Results: Multivariate analyses revealed that lower BMDTB/LS was associated with lower weight at follow-up (P<0.01), BMDTB was associated with previously administered radiotherapy(P=0.01). Survivors with the homozygous minor allele (GG) genotype of rs2504063 (in ESR1: estrogen receptor type 1) had a lower BMDTB (−1.17 vs −0.84; P=0.01) than those with the AG/AA genotype, however BMDLS was not altered. Carriers of two minor alleles (GG) of rs599083 (LRP5: low-density lipoprotein receptor) revealed lower BMDTB (−1.18 vs −083; P=0.04), and lower BMDLS values (−0.97 vs −0.54; P=0.02) than those with the TT/TG genotype. Carriers of VDR (vitamin D receptor) haplotype 3 had a lower BMDLS than non-carriers (−0.86 vs −0.64, P=0.05), but BMDTB was not altered.
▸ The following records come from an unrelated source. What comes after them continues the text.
(** * get_fasta: streaming FASTA record selection

    A shallow embedding of [get_fasta.py] and the properties of its
    search strategies.  A FASTA stream is the finite list of
    [(header, lines)] pairs that the block reader yields; every [scan]
    returns what it reported, what it handed to the writer and what it left
    unread in the reader. *)

From Stdlib Require Import Ascii String.
From stdpp Require Import base numbers list strings pretty gmap.

Local Open Scope string_scope.
Local Open Scope list_scope.
Local Open Scope Z_scope.

(** ** Records, readers and scan outcomes *)

Abbreviation header := string.
Abbreviation record := (header * list string)%type.

(** The reader is consumed front to back; a [break] leaves a suffix unread. *)
Abbreviation reader := (list record).

(** A matcher is any callable from a label to a truth value. *)
Abbreviation matcher := (string → bool).

Record scan_result := ScanResult {
  found : bool;            (* value returned by [scan] *)
  written : list record;   (* calls of [writer.write], in order *)
  unread : reader          (* records never pulled from the reader *)
}.

(** Prepend one [writer.write] call to the outcome of the rest of a loop. *)
Definition wrote (r : record) (s : scan_result) : scan_result :=
  ScanResult (found s) (r :: written s) (unread s).

(** Positions of a stream, counted from [k]. *)
Fixpoint index_from {A} (k : Z) (l : list A) : list (Z * A) :=
  match l with
  | [] => []
  | x :: l' => (k, x) :: index_from (k + 1) l'
  end.

(** ** String slices *)

(** [s[:n]] *)
Fixpoint str_take (n : nat) (s : string) : string :=
  match n, s with
  | S n', String c s' => String c (str_take n' s')
  | _, _ => EmptyString
  end.

(** [s[n:]] *)
Fixpoint str_drop (n : nat) (s : string) : string :=
  match n, s with
  | S n', String _ s' => str_drop n' s'
  | _, _ => s
  end.

(** [s.find(c)], with [None] for [-1]. *)
Fixpoint str_find (c : ascii) (s : string) : option nat :=
  match s with
  | EmptyString => None
  | String a s' => if Ascii.eqb a c then Some 0%nat else S <$> str_find c s'
  end.

(** ** Matchers *)

Definition identity_filter (m : matcher) : matcher := m.

Definition is_sep (c : ascii) : bool :=
  (Ascii.eqb c " " || Ascii.eqb c "009")%char.

(** [sep_rx.search(value)] for [sep_rx = re.compile(r'[ \t]')]: the start of
    the leftmost space or tab, if there is one. *)
Fixpoint sep_search (value : string) : option nat :=
  match value with
  | EmptyString => None
  | String c value' =>
      if is_sep c then Some 0%nat else S <$> sep_search value'
  end.

Definition id_filter (m : matcher) : matcher :=
  λ value,
    let value :=
      match sep_search value with
      | Some start => str_take start value   (* value[:match.start()] *)
      | None => value
      end in
    m value.

Definition ExactMatch (text : string) : matcher :=
  λ value, String.eqb text value.

(** ** Search strategies *)

Module SingleLabelSearch.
Conclusion: CCS who are carriers of candidate SNPs in the VDR, ESR1 or LRP5 genes seem to be more vulnerable to impaired bone mass at an early adult age. In addition to patient and treatment related factors, information on genetic variation in cancer patients may be helpful in identifying survivors who are at risk for low bone density after childhood cancer treatment.
Disclosure: The authors declared no competing interests.